= Herbert of Bosham =

Herbert of Bosham was a twelfth-century English biographer of Thomas Becket who held a foremost place among the scholars in Thomas's household. His date of birth is unknown, but he was a member of Henry II's itinerant chapel by 1157 and likely died at Ourscamp around 1194.

==Early life==
He was probably born in Bosham, Sussex, from which he took his name.

He studied theology in Paris as a pupil of Peter Lombard. He introduced Lombard's Sentences into England.

==Companion to Becket==
He must have joined Becket's household before 1162 as, on his elevation in that year, the new archbishop immediately promoted him to a responsible position. He was to give his master advice on the performance of his duties, and to assist and even direct his studies of Scripture.

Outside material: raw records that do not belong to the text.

(** The table of the example machine lowers no rune twice. *)
Lemma lower_table_twice r :
  127 < r ->
  unicode.ToLower Demo.lower_table (Demo.lower_table r) = Demo.lower_table r.
Proof.
  intros Hr. unfold Demo.lower_table at 2 3.
  destruct (List.find (Demo.in_run r) Demo.case_runs) as [[[[lo hi] step] d]|] eqn:F.
  - apply List.find_some in F as [Hin Hrun].
    pose proof case_runs_checked as C. rewrite List.forallb_forall in C.
    specialize (C _ Hin). cbv beta iota in C.
    apply andb_true_iff in C as [Hstep C]. apply Z.ltb_lt in Hstep.
    unfold Demo.in_run in Hrun.
    apply andb_true_iff in Hrun as [Hrun Hmod].
    apply andb_true_iff in Hrun as [Hlo Hhi].
    apply Z.leb_le in Hlo. apply Z.leb_le in Hhi. apply Z.eqb_eq in Hmod.
    rewrite List.forallb_forall in C.
    assert (Hk : 0 <= (r - lo) / step) by (apply Z.div_pos; lia).
    specialize (C (Z.to_nat ((r - lo) / step))).
    rewrite Z2Nat.id in C by exact Hk.
    replace (lo + step * ((r - lo) / step)) with r in C
      by (pose proof (Z.div_mod (r - lo) step ltac:(lia)); lia).
    cbv zeta in C. apply Z.eqb_eq. apply C.
    apply List.in_seq. split; [lia|].
    assert ((r - lo) / step <= (hi - lo) / step) by (apply Z.div_le_mono; lia).
    lia.
  - unfold unicode.ToLower.
    replace (r <=? 127) with false by (symmetry; apply Z.leb_gt; lia).
    unfold Demo.lower_table. now rewrite F.
Qed.

Example ReplaceAll_spaces : strings.ReplaceAll "my site name" " " "-" = "my-site-name".
Proof. reflexivity. Qed.

Example ReplaceAll_no_overlap : strings.ReplaceAll "aaa" "aa" "b" = "ba".
Proof. reflexivity. Qed.

Example ReplaceAll_empty_old : strings.ReplaceAll "ab" "" "-" = "-a-b-".
Proof. reflexivity. Qed.

Example Join_project :
  filepath.Join ["/Users/dev"; "my-site"; "config"; "sync"]
  = "/Users/dev/my-site/config/sync".
Proof. vm_compute. reflexivity. Qed.

Example Join_cleans : filepath.Join [""; "/a/b/"; "../c"; ""; "./d/"] = "/a/c/d".
Proof. vm_compute. reflexivity. Qed.

Example Unmarshal_null : json.Unmarshal (fun _ => true) "null" = Some ∅.
Proof. vm_compute. reflexivity. Qed.
(** Whatever the input, the rewritten text ends with the Tor directive
    and the marker occurs before it. *)
Theorem rewrite_ends_with_tor_after_marker content :
  exists body,
    rewrite_config content = body +:+ TOR_LINE /\
    contains MARKER body = true.
Proof.
  unfold rewrite_config. rewrite rewrite_writes_closed.
  destruct (existsb is_header (readlines content)) eqn:E.
  - exists (join (map written_for (readlines content))). split.
    + rewrite join_app, join_singleton. reflexivity.
    + apply existsb_exists in E as (l & Hin & Hl).
      apply andb_true_iff in Hl as [Hd Hm]. apply negb_true_iff in Hd.
      apply (contains_join _ l); [|exact Hm].
      apply in_map_iff. exists l. split; [|exact Hin].
      apply written_for_plain_or_header, Hd.
  - exists (join (map written_for (readlines content)) +:+ NEW_HEADER). split.
    + rewrite join_app. cbn [join]. rewrite append_empty_r, append_assoc.
      reflexivity.
    + apply contains_append_r. reflexivity.
Qed.

(** The rewritten text has LF line ends only, whatever the input had:
    no CR is ever written, and reading the file back returns the text. *)
Theorem rewrite_writes_no_cr content :
  no_cr (rewrite_config content) = true /\
  join (output_lines content) = rewrite_config content.
Proof.
  assert (H : no_cr (rewrite_config content) = true).
  { unfold rewrite_config. apply no_cr_join. rewrite rewrite_writes_closed.
    apply Forall_app. split.
    - apply Forall_written_for_no_cr, readlines_no_cr.
    - destruct (existsb is_header (readlines content)); repeat constructor. }
  split; [exact H|]. unfold output_lines, readlines.
  rewrite (universal_newlines_id _ H). apply join_splitlines_keep.
Qed.

Lemma written_for_all_plain lines :
  (forall l, In l lines -> is_directive l = false) ->
  map written_for lines = lines.
Proof.
  induction lines as [|l lines IH]; [reflexivity|].
  intros H. cbn [map]. rewrite (written_for_plain_or_header l), IH.
  - reflexivity.
  - intros l' Hl'. apply H. right. exact Hl'.
  - apply H. left. reflexivity.
Qed.

(** A file without any directive line is only appended to: the new text
    is the text read, followed by the Tor directive, with the header in
    between when no line carries the marker. *)
Theorem no_directive_only_appends content :
  (forall l, In l (readlines content) -> is_directive l = false) ->
  rewrite_config content =
    universal_newlines content +:+
    (if existsb is_header (readlines content) then TOR_LINE
     else NEW_HEADER +:+ TOR_LINE).
Proof.
  intros H. unfold rewrite_config.
  rewrite rewrite_writes_closed, (written_for_all_plain _ H), join_app.
  unfold readlines at 1. rewrite join_splitlines_keep. f_equal.
  destruct (existsb is_header (readlines content)); cbn [join];
    rewrite ?append_empty_r; reflexivity.
Qed.

Lemma no_directive_only_appends_witness :
  let content := "# proxychains" +:+ nl +:+ "strict_chain" +:+ nl
                 +:+ "[ProxyList]" +:+ nl in
  (forall l, In l (readlines content) -> is_directive l = false) /\
  rewrite_config content = content +:+ TOR_LINE.
Proof.
  intros content.
  assert (H : forall l, In l (readlines content) -> is_directive l = false).
  { intros l [<-|[<-|[<-|[]]]]; reflexivity. }
  split; [exact H|]. exact (no_directive_only_appends content H).
Defined.

(** * Further facts about the script *)

(** ** The commands of a run *)

Section Runs.
Context {Env : Type}.
Implicit Types w : World Env.

Lemma Forall_removelast {A} (P : A -> Prop) (l : list A) :
  Forall P l -> Forall P (removelast l).
Proof.
  induction 1 as [|x l Hx Hl IH]; [constructor|].
  cbn [removelast]. destruct l; [constructor|]. constructor; assumption.
Qed.

Lemma runs_bind {A B} (m : M Env A) (k : A -> M Env B) cs1 cs2 :
  runs m cs1 -> (forall a, runs (k a) cs2) -> runs (bind m k) (cs1 ++ cs2).
Proof.
  intros Hm Hk w. destruct (Hm w) as (new1 & Hp & Hr).
  unfold bind. destruct (m w) as [r w1]. cbn [fst snd] in *.
  destruct Hr as [([a ->] & Hcs & Hh)|(-> & Hpre & Hh)].
  - destruct (Hk a w1) as (new2 & Hp2 & Hr2). exists (new1 ++ new2).
    rewrite Hp2, Hp, app_assoc. split; [reflexivity|].
    rewrite map_app, Hcs.
    destruct Hr2 as [(Ha & Hcs2 & Hh2)|(Hx & Hpre2 & Hh2)]; [left|right].
    + split; [exact Ha|]. split; [rewrite Hcs2; reflexivity|].
      apply Forall_app. split; assumption.
    + split; [exact Hx|]. split; [apply prefix_app, Hpre2|].
      destruct new2 as [|c new2].
      * rewrite app_nil_r. apply Forall_removelast, Hh.
      * rewrite removelast_app by discriminate.
        apply Forall_app. split; assumption.
  - exists new1. split; [exact Hp|]. right.
    split; [reflexivity|]. split; [apply prefix_app_r, Hpre|exact Hh].
Qed.

Lemma runs_conv {A} (m : M Env A) cs cs' : runs m cs -> cs = cs' -> runs m cs'.
Proof. intros H <-. exact H. Qed.

(** A computation that runs no command and returns. *)
Lemma runs_quiet {A} (m : M Env A) :
  (forall w, procs (m w).2 = procs w /\ exists a, (m w).1 = Returned a) ->
  runs m [].
Proof.
  intros H w. destruct (H w) as [Hp Ha]. exists []. rewrite app_nil_r.
  split; [exact Hp|]. left. split; [exact Ha|]. split; [reflexivity|constructor].
Qed.

Lemma runs_print msg : runs (Env:=Env) (print msg) [].
Proof. apply runs_quiet. intros w. split; [reflexivity|]. exists tt. reflexivity. Qed.

Lemma runs_input : runs (Env:=Env) input [].
Proof. apply runs_quiet. intros w. split; [reflexivity|]. eexists. reflexivity. Qed.

Lemma runs_sleep seconds : runs (Env:=Env) (time_sleep seconds) [].
Proof. apply runs_quiet. intros w. split; [reflexivity|]. exists tt. reflexivity. Qed.

Lemma runs_geteuid : runs (Env:=Env) os_geteuid [].
Proof. apply runs_quiet. intros w. split; [reflexivity|]. eexists. reflexivity. Qed.

Lemma runs_open_w path : runs (Env:=Env) (open_w path) [].
Proof. apply runs_quiet. intros w. split; [reflexivity|]. exists tt. reflexivity. Qed.

Lemma runs_close_w path written : runs (Env:=Env) (close_w path written) [].
Proof. apply runs_quiet. intros w. split; [reflexivity|]. exists tt. reflexivity. Qed.

(** The root check: it returns, or prints and exits. *)
Lemma runs_exit_or_go (b : bool) msg :
  runs (Env:=Env) (if b then bind (print msg) (fun _ => sys_exit 1) else ret tt) [].
Proof.
  intros w. exists []. rewrite app_nil_r. destruct b.
  - split; [reflexivity|]. right. split; [reflexivity|].
    split; [apply prefix_nil|constructor].
  - split; [reflexivity|]. left. split; [exists tt; reflexivity|].
    split; [reflexivity|constructor].
Qed.

Lemma runs_remove_if_present {B} path msg (k : unit -> M Env B) cs :
  (forall a, runs (k a) cs) ->
  runs
    (bind (os_path_exists path) (fun present =>
       bind (if present then bind (print msg) (fun _ => os_remove path)
             else ret tt) k)) cs.
Proof.
  intros Hk w.
  assert (E : exists w', procs w' = procs w /\
     bind (os_path_exists path) (fun present =>
       bind (if present then bind (print msg) (fun _ => os_remove path)
             else ret tt) k) w = k tt w').
  { unfold bind, os_path_exists, print, os_remove, ret, set_files.
    cbn [files env stdout procs euid].
    destruct (files w !! path) eqn:E.
    - rewrite bool_decide_eq_true_2 by eauto. cbn [files]. rewrite E.
      eexists. split; [|reflexivity]. reflexivity.
    - rewrite bool_decide_eq_false_2 by (intros [? ?]; discriminate).
      exists w. split; reflexivity. }
  destruct E as (w' & Hp' & ->).
  destruct (Hk tt w') as (new & Hp & Hr). exists new.
  rewrite <- Hp'. split; assumption.
Qed.

Lemma runs_configure : runs (Env:=Env) configure_proxychains [].
Proof.
  intros w. exists []. rewrite app_nil_r.
  destruct (files w !! config_file) as [c|] eqn:E.
  - destruct (configure_proxychains_present w c E) as [out ->].
    split; [reflexivity|]. left. split; [exists tt; reflexivity|].
    split; [reflexivity|constructor].
  - rewrite (configure_proxychains_missing w E).
    split; [reflexivity|]. right. split; [reflexivity|].
    split; [apply prefix_nil|constructor].
Qed.

Variable shell : string -> Env -> gmap string string -> Z * Env * gmap string string.

Lemma runs_run_cmd_checked command : runs (run_cmd shell command true) [command].
Proof.
  intros w. rewrite run_cmd_unfold.
  destruct (shell command (env w) (files w)) as [[rc e] fs].
  exists [(command, rc)]. cbn [andb].
  destruct (rc =? 0)%Z eqn:E; cbn [negb fst snd procs printed].
  - split; [reflexivity|]. left. split; [eexists; reflexivity|].
    split; [reflexivity|]. constructor; [|constructor].
    left. apply Z.eqb_eq, E.
  - split; [reflexivity|]. right. split; [reflexivity|].
    split; [reflexivity|constructor].
Qed.

Lemma runs_run_cmd_purge : runs (run_cmd shell PURGE_CMD false) [PURGE_CMD].
Proof.
  intros w. rewrite run_cmd_unfold.
  destruct (shell PURGE_CMD (env w) (files w)) as [[rc e] fs].
  exists [(PURGE_CMD, rc)]. cbn [andb fst snd procs].
  split; [reflexivity|]. left. split; [eexists; reflexivity|].
  split; [reflexivity|]. constructor; [|constructor]. right. reflexivity.
Qed.

Ltac trace :=
  repeat first
    [ apply runs_print | apply runs_input | apply runs_sleep
    | apply runs_geteuid | apply runs_open_w | apply runs_close_w
    | apply runs_exit_or_go | apply runs_configure
    | apply runs_run_cmd_purge | apply runs_run_cmd_checked
    | apply runs_remove_if_present; intros ?
    | eapply runs_bind; [|intros ?] ].

Lemma runs_cleanup :
  runs (cleanup_existing_install shell)
       [PURGE_CMD; "apt autoremove -y"; "apt update"].
Proof.
  eapply runs_conv; [unfold cleanup_existing_install; cbv zeta; trace|reflexivity].
Qed.

Lemma runs_install :
  runs (install_tor_and_proxychains shell)
       [KEY_CMD; "chmod 644 /usr/share/keyrings/tor-archive-keyring.gpg";
        "apt update"; INSTALL_CMD].
Proof.
  eapply runs_conv; [unfold install_tor_and_proxychains; cbv zeta; trace|reflexivity].
Qed.

Lemma runs_start : runs (start_tor_and_provide_instructions shell) [START_CMD].
Proof.
  eapply runs_conv; [unfold start_tor_and_provide_instructions; trace|reflexivity].
Qed.

Lemma runs_main : runs (main shell) COMMANDS.
Proof.
  eapply runs_conv.
  - unfold main.
    repeat first
      [ apply runs_cleanup | apply runs_install | apply runs_start
      | apply runs_print | apply runs_input | apply runs_geteuid
      | apply runs_exit_or_go | apply runs_configure
      | eapply runs_bind; [|intros ?] ].
  - reflexivity.
Qed.

End Runs.

(** A run that returns has run exactly the eight commands of the script,
    in order, and each of them except the purge returned 0. *)
Theorem successful_run_commands {Env}
    (shell : string -> Env -> gmap string string -> Z * Env * gmap string string)
    (w : World Env) :
  (main shell w).1 = Returned tt ->
  exists rc,
    procs (main shell w).2 =
    procs w ++
    [ (PURGE_CMD, rc); ("apt autoremove -y", 0%Z); ("apt update", 0%Z);
      (KEY_CMD, 0%Z);
      ("chmod 644 /usr/share/keyrings/tor-archive-keyring.gpg", 0%Z);
      ("apt update", 0%Z); (INSTALL_CMD, 0%Z); (START_CMD, 0%Z) ].
Proof.
  intros Hret. destruct (runs_main shell w) as (new & Hp & Hr).
  destruct Hr as [(_ & Hcs & Hh)|(Hx & _)]; [|rewrite Hx in Hret; discriminate].
  rewrite Hp. clear Hp Hret.
  do 8 (destruct new as [|[? ?] new]; [discriminate Hcs|]).
  destruct new; [|discriminate Hcs].
  injection Hcs as -> -> -> -> -> -> -> ->.
  repeat match goal with
         | H : Forall harmless (_ :: _) |- _ => inversion H; clear H; subst
         end.
  repeat match goal with
         | H : harmless (?c, _) |- _ =>
             destruct H as [H|H]; cbn [fst snd] in H;
             [try subst|try discriminate H]
         end.
  all: eexists; reflexivity.
Qed.

Lemma successful_run_commands_witness :
  let root : World unit := mkWorld tt ∅ [] [] 0 in
  (main stock_shell root).1 = Returned tt /\
  exists rc,
    procs (main stock_shell root).2 =
    procs root ++
    [ (PURGE_CMD, rc); ("apt autoremove -y", 0%Z); ("apt update", 0%Z);
      (KEY_CMD, 0%Z);
      ("chmod 644 /usr/share/keyrings/tor-archive-keyring.gpg", 0%Z);
      ("apt update", 0%Z); (INSTALL_CMD, 0%Z); (START_CMD, 0%Z) ].
Proof.
  intros root.
  assert (H : (main stock_shell root).1 = Returned tt) by (vm_compute; reflexivity).
  split; [exact H|]. exact (successful_run_commands stock_shell root H).
Defined.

Herbert remained closely attached to Becket through the arduous and troubled years of his episcopacy and exile, up until almost the very eve of the final scene in Canterbury Cathedral. After returning to England with Becket in December 1170, he remained with him until he was sent back again on an errand to the French king. He vainly implored his master to let him stay for the end which both felt to be close at hand. And, in fact it came two days after Herbert's departure. Of all the archbishop's followers, he was the fiercest opponent of the King Henry II of England and the royal "customs". He was unafraid to confront the king to his face or to take on dangerous missions to England.

==Biographer==
After Becket's death, Herbert seems to have lived mainly on the Continent, not revisiting England until about 1184, and he complains that he was neglected; he records, however, a friendly interview with the king himself. We know nothing of him after the year 1189.

Herbert of Bosham's verbose biography of Becket has less historical value of than that of William Fitzstephen. He shared Thomas's ideals and was an eyewitness of most of the incidents of his episcopacy. He had sat by him, for instance, during the stormy scenes of the trial at Northampton. On the other hand, he did not begin to write till 1184, many years after the events which he records, and Dom Albert L'Huillier gave reasons to doubt the accuracy of Herbert's reminiscences.

Besides the Life of St. Thomas, he wrote a lengthy Liber Melorum in praise of him. An edition of the Life is contained in vol. III of the Materials for the History of Thomas Becket (Rolls Series) edited by James Craigie Robertson; the volume also contains some extracts from the Liber Melorum.

==Biblical Studies==
During the summer of 1190 Herbert had retired from court and commenced biblical study on the Psalms at the Cistercian Abbey of Ourscamp. He is reported to have used rabbinic sources, such as Rashi and Christian Hebraists, such as Hugh of St Victor and Andrew of St Victor.

==Fictional portrayals==
Herbert was portrayed by actor Clive Currie in the 1924 silent film Becket, based on a play of the same title by Alfred Lord Tennyson.